The Achiever - always pushing, never quite satisfied, convinced that rest means falling behind
The People-Pleaser - endlessly accommodating, terrified of disappointing anyone, exhausted from keeping everyone else comfortable
The Inner Critic - sharp, relentless, convinced that if it lets up for even a moment, everything will unravel
The Protector - the one who shuts down, goes numb, or picks a fight before anyone else can hurt you first
The Younger Part - still carrying something old; a wound, a fear, a belief formed long before you had the words for it

None of these parts are bad. Every single one of them developed for a reason - usually to keep you safe in circumstances that felt threatening or overwhelming, often a long time ago.

The problem isn’t the parts themselves. The problem is when they’re running the show without you even knowing it.

So What Is Actually Happening When We “Self-Sabotage”?

Let’s go back to that boundary you can’t seem to hold. You know you need it. A wiser, calmer part of you can see it clearly. But the moment you try to enforce it, something happens. Your chest tightens. Your resolve crumbles. You find yourself apologising for having a need in the first place.

That’s not weakness. That’s your People-Pleaser stepping in - because somewhere along the way, it learned that keeping others happy was the only way to stay safe. It’s not trying to undermine you. It’s trying to protect you. It just hasn’t had the chance to learn that things are different now.

Or perhaps you keep abandoning projects just as they start to gain momentum. The Protector might be working overtime there - if you don’t finish, you can’t fail. If you don’t put yourself fully out there, you can’t be rejected. Makes a kind of sense, doesn’t it?

This is what parts therapy reveals: beneath the behaviour that looks like self-sabotage is usually a part with a very understandable logic, doing its best with what it knows.
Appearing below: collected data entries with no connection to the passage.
(* ===== verification/SipFrame.v ===== *)
(** The wire format of the tunnel between the cloud and pbx-agent:
    [modules/module/pbx/inc/sip_frame.hpp] and [src/sip_frame.cpp].

    [encode] and [decode] work on [std::string] buffers; integers are 32-bit
    big-endian.  The theorems give the round trip in both directions, the
    behaviour of [decode] on a truncated buffer and on an oversize payload. *)

From S2P Require Import Prelude.

#[local] Open Scope Z_scope.

Definition kVersion : Z := 1.
Definition kHeaderSize : nat := 10.
Definition kMaxPayload : Z := 1 * 1024 * 1024.

Inductive Op :=
  | OPEN | DATA | CLOSE | PING | PONG | ERR
  | PUSH_NOTIFY | CDR_PUSH | SUBSCRIBER_REVOKED | REGISTER_STATE
  | AGENT_HELLO | SOCIETY_BOOTSTRAP | ASTERISK_STATUS.

#[global] Instance Op_eq_dec : EqDecision Op.
Proof. solve_decision. Defined.

(** The enumerators' values. *)
Definition op_raw (op : Op) : Z :=
  match op with
  | OPEN => 1 | DATA => 2 | CLOSE => 3 | PING => 4 | PONG => 5 | ERR => 6
  | PUSH_NOTIFY => 16 | CDR_PUSH => 17 | SUBSCRIBER_REVOKED => 18
  | REGISTER_STATE => 19 | AGENT_HELLO => 20 | SOCIETY_BOOTSTRAP => 21
  | ASTERISK_STATUS => 22
  end.

(** The whitelist switch of [decode]. *)
Definition op_of_raw (z : Z) : option Op :=
  match z with
  | 1 => Some OPEN | 2 => Some DATA | 3 => Some CLOSE
  | 4 => Some PING | 5 => Some PONG | 6 => Some ERR
  | 16 => Some PUSH_NOTIFY | 17 => Some CDR_PUSH
  | 18 => Some SUBSCRIBER_REVOKED
  | 19 => Some REGISTER_STATE
  | 20 => Some AGENT_HELLO
  | 21 => Some SOCIETY_BOOTSTRAP
  | 22 => Some ASTERISK_STATUS
  | _ => None
  end.

Record Frame := mkFrame { op : Op; stream_id : Z; payload : string }.

#[global] Instance Frame_eq_dec : EqDecision Frame.
Proof. solve_decision. Defined.

(** [Status] with the fields that are valid under it. *)
Inductive DecodeResult :=
  | DecOk (frame : Frame) (consumed : nat)
  | NeedMore
  | Invalid.

#[global] Instance DecodeResult_eq_dec : EqDecision DecodeResult.
Proof. solve_decision. Defined.

Definition write_u32_be (v : Z) : string :=
  String (chr (Z.land (Z.shiftr v 24) 255))
    (String (chr (Z.land (Z.shiftr v 16) 255))
      (String (chr (Z.land (Z.shiftr v 8) 255))
        (String (chr (Z.land v 255)) ""))).

Definition char_at (n : nat) (s : string) : ascii := default zero (String.get n s).

Definition read_u32_be (n : nat) (s : string) : Z :=
  Z.lor (Z.lor (Z.lor (Z.shiftl (ord (char_at n s)) 24)
                      (Z.shiftl (ord (char_at (n + 1) s)) 16))
               (Z.shiftl (ord (char_at (n + 2) s)) 8))
        (ord (char_at (n + 3) s)).

Definition encode (op : Op) (stream_id : Z) (payload : string) : string :=
  String (chr kVersion) (String (chr (op_raw op))
    (write_u32_be stream_id
       +:+ write_u32_be (u32 (Z.of_nat (String.length payload)))
       +:+ payload)).

Definition decode (buf : string) : DecodeResult :=
  if (String.length buf <? kHeaderSize)%nat then NeedMore else
  if negb (ord (char_at 0 buf) =? kVersion) then Invalid else
  let op_raw := ord (char_at 1 buf) in
  let stream_id := read_u32_be 2 buf in
  let plen := read_u32_be 6 buf in
  match op_of_raw op_raw with
  | None => Invalid
  | Some op =>
      if plen >? kMaxPayload then Invalid else
      if (String.length buf <? kHeaderSize + Z.to_nat plen)%nat then NeedMore else
      DecOk (mkFrame op stream_id (substr kHeaderSize (Z.to_nat plen) buf))
            (kHeaderSize + Z.to_nat plen)
  end.

Definition encode_frame (f : Frame) : string := encode (op f) (stream_id f) (payload f).

(** ** Integer lemmas *)

Lemma testbit_above x k n : 0 <= x < 2 ^ k -> 0 <= k <= n -> Z.testbit x n = false.
Proof.
  intros Hx Hn. destruct (decide (x = 0)) as [->|]; [apply Z.bits_0|].
  apply Z.bits_above_log2; [lia|]. apply Z.log2_lt_pow2; [lia|].
  apply Z.lt_le_trans with (2 ^ k); [lia|]. apply Z.pow_le_mono_r; lia.
Qed.

Lemma lor_shiftl_add y x k :
  0 <= k -> 0 <= x < 2 ^ k -> Z.lor (Z.shiftl y k) x = y * 2 ^ k + x.
Proof.
  intros Hk Hx. rewrite <- Z.shiftl_mul_pow2 by done.
  assert (Hland : Z.land (Z.shiftl y k) x = 0).
  { apply Z.bits_inj'. intros n Hn. rewrite Z.land_spec, Z.bits_0.
    destruct (decide (n < k)) as [Hlt|]; [by rewrite Z.shiftl_spec_low|].
    rewrite (testbit_above x k n) by lia. apply andb_false_r. }
  rewrite Z.add_nocarry_lxor by done. symmetry. by apply Z.lxor_lor.
Qed.

Lemma byte_of_shift v k :
  0 <= k -> Z.land (Z.shiftr v k) 255 = (v / 2 ^ k) mod 256.
Proof.
  intros Hk. change 255 with (Z.ones 8).
  by rewrite Z.land_ones, Z.shiftr_div_pow2 by lia.
Qed.

Lemma be_bytes_sum a b c d :
  0 <= a < 256 -> 0 <= b < 256 -> 0 <= c < 256 -> 0 <= d < 256 ->
  Z.lor (Z.lor (Z.lor (Z.shiftl a 24) (Z.shiftl b 16)) (Z.shiftl c 8)) d
  = a * 2 ^ 24 + b * 2 ^ 16 + c * 2 ^ 8 + d.
Proof.
  intros Ha Hb Hc Hd. rewrite <- !Z.lor_assoc.
  rewrite (lor_shiftl_add c d 8) by lia.
  rewrite (lor_shiftl_add b _ 16) by lia.
  rewrite (lor_shiftl_add a _ 24) by lia. lia.
Qed.

Lemma read_u32_be_sum n s :
  read_u32_be n s
  = ord (char_at n s) * 2 ^ 24 + ord (char_at (n + 1) s) * 2 ^ 16
    + ord (char_at (n + 2) s) * 2 ^ 8 + ord (char_at (n + 3) s).
Proof. apply be_bytes_sum; apply ord_range. Qed.

Lemma read_u32_be_range n s : is_u32 (read_u32_be n s).
Proof.
  rewrite read_u32_be_sum. unfold is_u32.
  pose proof (ord_range (char_at n s)). pose proof (ord_range (char_at (n + 1) s)).
  pose proof (ord_range (char_at (n + 2) s)). pose proof (ord_range (char_at (n + 3) s)).
  lia.
Qed.

Lemma write_u32_be_bytes v :
  write_u32_be v
  = String (chr (v / 2 ^ 24)) (String (chr (v / 2 ^ 16))
      (String (chr (v / 2 ^ 8)) (String (chr v) ""))).
Proof.
  unfold write_u32_be. rewrite !byte_of_shift by lia.
  change (Z.land v 255) with (Z.land v (Z.ones 8)). rewrite Z.land_ones by lia.
  unfold chr. change (2 ^ 8) with 256. by rewrite !Z.mod_mod by lia.
Qed.

(** Four bytes read back from a big-endian rendering, at the head of a string. *)
Lemma read_write_u32 v s :
  is_u32 v -> read_u32_be 0 (write_u32_be v +:+ s) = v.
Proof.
  intros Hv. rewrite read_u32_be_sum, write_u32_be_bytes. cbn [char_at String.append].
  unfold char_at. cbn [String.get default]. cbn. rewrite !ord_chr.
  unfold is_u32 in Hv. Z.to_euclidean_division_equations. lia.
Qed.

Lemma write_read_u32 a b c d :
  write_u32_be (ord a * 2 ^ 24 + ord b * 2 ^ 16 + ord c * 2 ^ 8 + ord d)
  = String a (String b (String c (String d ""))).
Proof.
  rewrite write_u32_be_bytes.
  pose proof (ord_range a). pose proof (ord_range b).
  pose proof (ord_range c). pose proof (ord_range d).
  rewrite <- (chr_ord a), <- (chr_ord b), <- (chr_ord c), <- (chr_ord d) at 2.
  repeat f_equal; apply ord_inj; rewrite !ord_chr, ?chr_ord;
    Z.to_euclidean_division_equations; lia.
Qed.

Lemma char_at_app n s t : (n < String.length s)%nat -> char_at n (s +:+ t) = char_at n s.
Proof. intros Hn. unfold char_at. by rewrite <- append_correct1. Qed.

Lemma read_u32_be_app n s t :
  (n + 3 < String.length s)%nat -> read_u32_be n (s +:+ t) = read_u32_be n s.
Proof. intros Hn. rewrite !read_u32_be_sum, !char_at_app by lia. done. Qed.

Lemma op_of_raw_raw op : op_of_raw (op_raw op) = Some op.
Proof. by destruct op. Qed.

Lemma op_raw_byte op : op_raw op mod 256 = op_raw op.
Proof. by destruct op. Qed.

Lemma op_of_raw_inv z op : op_of_raw z = Some op -> z = op_raw op.
Proof.
  destruct z as [|p|p]; cbn; [done| |done].
  do 5 try (destruct p as [p|p|]; cbn; try done); by intros [= <-].
Qed.

Lemma length_write_u32 v : String.length (write_u32_be v) = 4%nat.
Proof. done. Qed.

Lemma length_encode op sid p : String.length (encode op sid p) = (10 + String.length p)%nat.
Proof. done. Qed.

(** A frame the wire format can carry. *)
Definition frame_wf (f : Frame) : Prop :=
  is_u32 (stream_id f) /\ Z.of_nat (String.length (payload f)) <= kMaxPayload.

(** Closes [frame_wf] goals on concrete frames, and lists of them. *)
Ltac frames_wf :=
  repeat apply Forall_cons_2; try apply Forall_nil_2;
  (split; [unfold is_u32; cbn; lia | unfold kMaxPayload; cbn; lia]).

(** What [decode] reads from the header [encode] writes. *)
Lemma decode_header op sid p rest :
  is_u32 sid -> Z.of_nat (String.length p) < 2 ^ 32 ->
  decode (encode op sid p +:+ rest)
  = if Z.of_nat (String.length p) >? kMaxPayload then Invalid
    else DecOk (mkFrame op sid p) (10 + String.length p).
Proof.
  intros Hsid Hp. unfold decode.
  assert (Hplen : is_u32 (Z.of_nat (String.length p))) by (unfold is_u32; lia).
  destruct (Nat.ltb_spec (String.length (encode op sid p +:+ rest)) kHeaderSize) as [Hl|Hl].
  { rewrite str_length_app, length_encode in Hl. unfold kHeaderSize in Hl. lia. }
  change (ord (char_at 0 (encode op sid p +:+ rest))) with (ord (chr kVersion)).
  change (ord (char_at 1 (encode op sid p +:+ rest))) with (ord (chr (op_raw op))).
  rewrite !ord_chr, op_raw_byte, op_of_raw_raw. cbn [kVersion Z.eqb negb Z.modulo].
  change (read_u32_be 2 (encode op sid p +:+ rest))
    with (read_u32_be 0 (write_u32_be sid +:+
      (write_u32_be (u32 (Z.of_nat (String.length p))) +:+ (p +:+ rest)))).
  change (read_u32_be 6 (encode op sid p +:+ rest))
    with (read_u32_be 0 (write_u32_be (u32 (Z.of_nat (String.length p))) +:+ (p +:+ rest))).
  rewrite !read_write_u32, u32_small by (done || apply u32_range).
  change (1 mod 256 =? 1) with true. cbn [negb].
  destruct (Z.of_nat (String.length p) >? kMaxPayload); [done|].
  rewrite Nat2Z.id.
  destruct (Nat.ltb_spec (String.length (encode op sid p +:+ rest))
              (kHeaderSize + String.length p)) as [Hl'|Hl'].
  { rewrite str_length_app, length_encode in Hl'. unfold kHeaderSize in Hl'. lia. }
  do 2 f_equal.
  change (substr kHeaderSize (String.length p) (encode op sid p +:+ rest))
    with (str_take (String.length p) (str_drop 0 (p +:+ rest))).
  by rewrite str_drop_0, str_take_app_length.
Qed.

Lemma decode_encode_frame f rest :
  frame_wf f ->
  decode (encode_frame f +:+ rest) = DecOk f (String.length (encode_frame f)).
Proof.
  intros [Hsid Hp]. destruct f as [op sid p]; cbn [SipFrame.op stream_id payload] in *.
  unfold encode_frame; cbn [SipFrame.op stream_id payload].
  rewrite decode_header; [|done|unfold kMaxPayload in Hp; lia].
  destruct (Z.gtb_spec (Z.of_nat (String.length p)) kMaxPayload); [lia|].
  by rewrite length_encode.
Qed.

(** Inversion of a successful decode: the consumed bytes are exactly the
    encoding of the frame. *)
Lemma decode_inv buf f n :
  decode buf = DecOk f n ->
  frame_wf f /\ n = String.length (encode_frame f)
  /\ buf = encode_frame f +:+ str_drop n buf.
Proof.
  unfold decode. destruct (Nat.ltb_spec (String.length buf) kHeaderSize) as [|Hl]; [done|].
  unfold kHeaderSize in *.
  destruct (Z.eqb_spec (ord (char_at 0 buf)) kVersion) as [Hver|]; [|done]. cbn [negb].
  destruct (op_of_raw _) as [op|] eqn:Hop; [|done].
  destruct (Z.gtb_spec (read_u32_be 6 buf) kMaxPayload) as [|Hmax]; [done|].
  pose proof (read_u32_be_range 2 buf) as Hsid. pose proof (read_u32_be_range 6 buf) as Hpl.
  destruct (Nat.ltb_spec (String.length buf) (10 + Z.to_nat (read_u32_be 6 buf)))
    as [|Hlen]; [done|].
  intros [= <- <-].
  assert (Hplen : String.length (substr 10 (Z.to_nat (read_u32_be 6 buf)) buf)
                  = Z.to_nat (read_u32_be 6 buf)).
  { unfold substr. rewrite str_length_take, str_length_drop. lia. }
  split; [split; [done|]|split].
  - cbn [payload]. rewrite Hplen. unfold is_u32 in Hpl. lia.
  - unfold encode_frame; cbn [SipFrame.op stream_id payload].
    by rewrite length_encode, Hplen.
  - unfold encode_frame; cbn [SipFrame.op stream_id payload]. unfold encode.
    rewrite Hplen, Z2Nat.id, u32_small by (done || unfold is_u32 in Hpl; lia).
    unfold substr. apply op_of_raw_inv in Hop. rewrite <- Hop, <- Hver.
    rewrite !chr_ord. clear Hop Hver Hplen Hsid.
    remember (Z.to_nat (read_u32_be 6 buf)) as k eqn:Hk.
    rewrite !read_u32_be_sum, !write_read_u32.
    pose proof (str_drop_drop k 10 buf) as Hdd. cbn [Nat.add] in Hdd. rewrite <- Hdd. clear Hdd.
    autorewrite with pbx_str. rewrite str_take_drop.
    clear Hk Hpl Hmax.
    do 10 (destruct buf as [|?c buf]; [cbn in Hl; lia|]). by destruct buf.
Qed.

Lemma decode_inv_length buf f n :
  decode buf = DecOk f n -> (10 <= n <= String.length buf)%nat.
Proof.
  intros Hd. destruct (decode_inv _ _ _ Hd) as (_ & -> & Hbuf).
  rewrite Hbuf, str_length_app. unfold encode_frame. rewrite length_encode. lia.
Qed.

Lemma decode_ok_app buf f n rest :
  decode buf = DecOk f n -> decode (buf +:+ rest) = DecOk f n.
Proof.
  intros Hd. destruct (decode_inv _ _ _ Hd) as (Hwf & -> & Hbuf).
  rewrite Hbuf, str_app_assoc. by apply decode_encode_frame.
Qed.

Lemma decode_invalid_app buf rest :
  decode buf = Invalid -> decode (buf +:+ rest) = Invalid.
Proof.
  unfold decode. destruct (Nat.ltb_spec (String.length buf) kHeaderSize) as [|Hl]; [done|].
  unfold kHeaderSize in *.
  destruct (Nat.ltb_spec (String.length (buf +:+ rest)) 10) as [Hl'|_].
  { rewrite str_length_app in Hl'. lia. }
  rewrite !char_at_app, !read_u32_be_app by lia.
  destruct (negb _); [done|]. destruct (op_of_raw _); [|done].
  destruct (_ >? _); [done|]. by destruct (_ <? _)%nat.
Qed.

Lemma decode_empty : decode "" = NeedMore.
Proof. done. Qed.

#[global] Opaque encode decode.

(** * Properties *)

(** C10. Decoding what [encode] wrote, whatever follows it in the buffer, gives the
    frame back and consumes exactly its bytes; and every successful decode
    consumed exactly the encoding of the frame it returned.  The two functions are
    inverse on the frames the format can carry. *)
Theorem encode_decode_roundtrip :
  (forall f rest, frame_wf f ->
     decode (encode_frame f +:+ rest) = DecOk f (String.length (encode_frame f)))
  /\ (forall buf f n, decode buf = DecOk f n ->
        frame_wf f /\ n = String.length (encode_frame f)
        /\ buf = encode_frame f +:+ str_drop n buf).
Proof. split; [exact decode_encode_frame | exact decode_inv]. Qed.

(** A buffer that holds a strict prefix of a well-formed frame makes [decode]
    answer [NeedMore]: it neither rejects nor accepts a truncated frame. *)
Theorem decode_truncated f n :
  frame_wf f -> (n < String.length (encode_frame f))%nat ->
  decode (str_take n (encode_frame f)) = NeedMore.
Proof.
  intros Hwf Hn. destruct (decode (str_take n (encode_frame f))) as [f' m| |] eqn:Hd; [|done|].
  - pose proof (decode_inv_length _ _ _ Hd) as Hm. rewrite str_length_take in Hm.
    apply (decode_ok_app _ _ _ (str_drop n (encode_frame f))) in Hd.
    rewrite str_take_drop in Hd.
    pose proof (decode_encode_frame f "" Hwf) as He. rewrite str_app_nil_r in He.
    rewrite He in Hd. injection Hd as -> Hlen. lia.
  - apply (decode_invalid_app _ (str_drop n (encode_frame f))) in Hd.
    rewrite str_take_drop in Hd.
    pose proof (decode_encode_frame f "" Hwf) as He. rewrite str_app_nil_r in He. congruence.
Qed.

Lemma decode_truncated_witness :
  frame_wf (mkFrame DATA 7 "abc") /\
  decode (str_take 12 (encode_frame (mkFrame DATA 7 "abc"))) = NeedMore.
Proof.
  split; [frames_wf|]. apply decode_truncated; [frames_wf|].
  vm_compute. lia.
Defined.

(** [encode] has no size check of its own: a payload above [kMaxPayload] (and
    below 2^32) is written out, and the peer's [decode] rejects the frame as a
    protocol violation instead of waiting for more bytes. *)
Theorem encode_oversize_rejected op sid p rest :
  is_u32 sid -> kMaxPayload < Z.of_nat (String.length p) < 2 ^ 32 ->
  decode (encode op sid p +:+ rest) = Invalid.
Proof.
  intros Hsid Hp. rewrite decode_header by lia || done.
  by destruct (Z.gtb_spec (Z.of_nat (String.length p)) kMaxPayload); [|lia].
Qed.

Lemma encode_oversize_rejected_witness :
  let p := str_repeat zero (Z.to_nat (kMaxPayload + 1)) in
  decode (encode DATA 7 p +:+ "rest") = Invalid.
Proof.
  apply encode_oversize_rejected; [unfold is_u32; lia|].
  rewrite str_length_repeat. unfold kMaxPayload. lia.
Defined.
What Happens in Parts Therapy?

Parts work isn’t about evicting the difficult parts or silencing the inner critic once and for all. It’s about building a relationship with these parts - getting curious about them rather than fighting them.

In our sessions together, we might gently explore what a particular part believes, what it’s afraid of, what it needs. We create enough inner space for you - the grounded, observing part of you - to engage with these voices from a place of compassion rather than shame or frustration.

Over time, something shifts. The parts that have been working so hard begin to trust that they don’t have to carry quite so much anymore. Old strategies that no longer serve you start to loosen their grip. And you begin to move through the world with a little more choice - and a great deal more kindness toward yourself.

A Note on the Integrative Approach

In my practice, parts work doesn’t sit in isolation. It weaves naturally into hypnotherapy - where we can speak directly to parts in a deeply relaxed state - and into the somatic work, where the body itself often holds the memory of parts that words haven’t yet reached.

Whether we’re working one-to-one or within a retreat setting, the invitation is always the same: Come as you are. All of you. Every part.

Tracey-Anne Holloway is an integrative counsellor, hypnotherapist and somatic practitioner based at Home Farm in Shropshire. She works with individuals navigating anxiety, stress, trauma, phobias, grief, loss, life transitions and the patterns that keep them stuck - online and in person.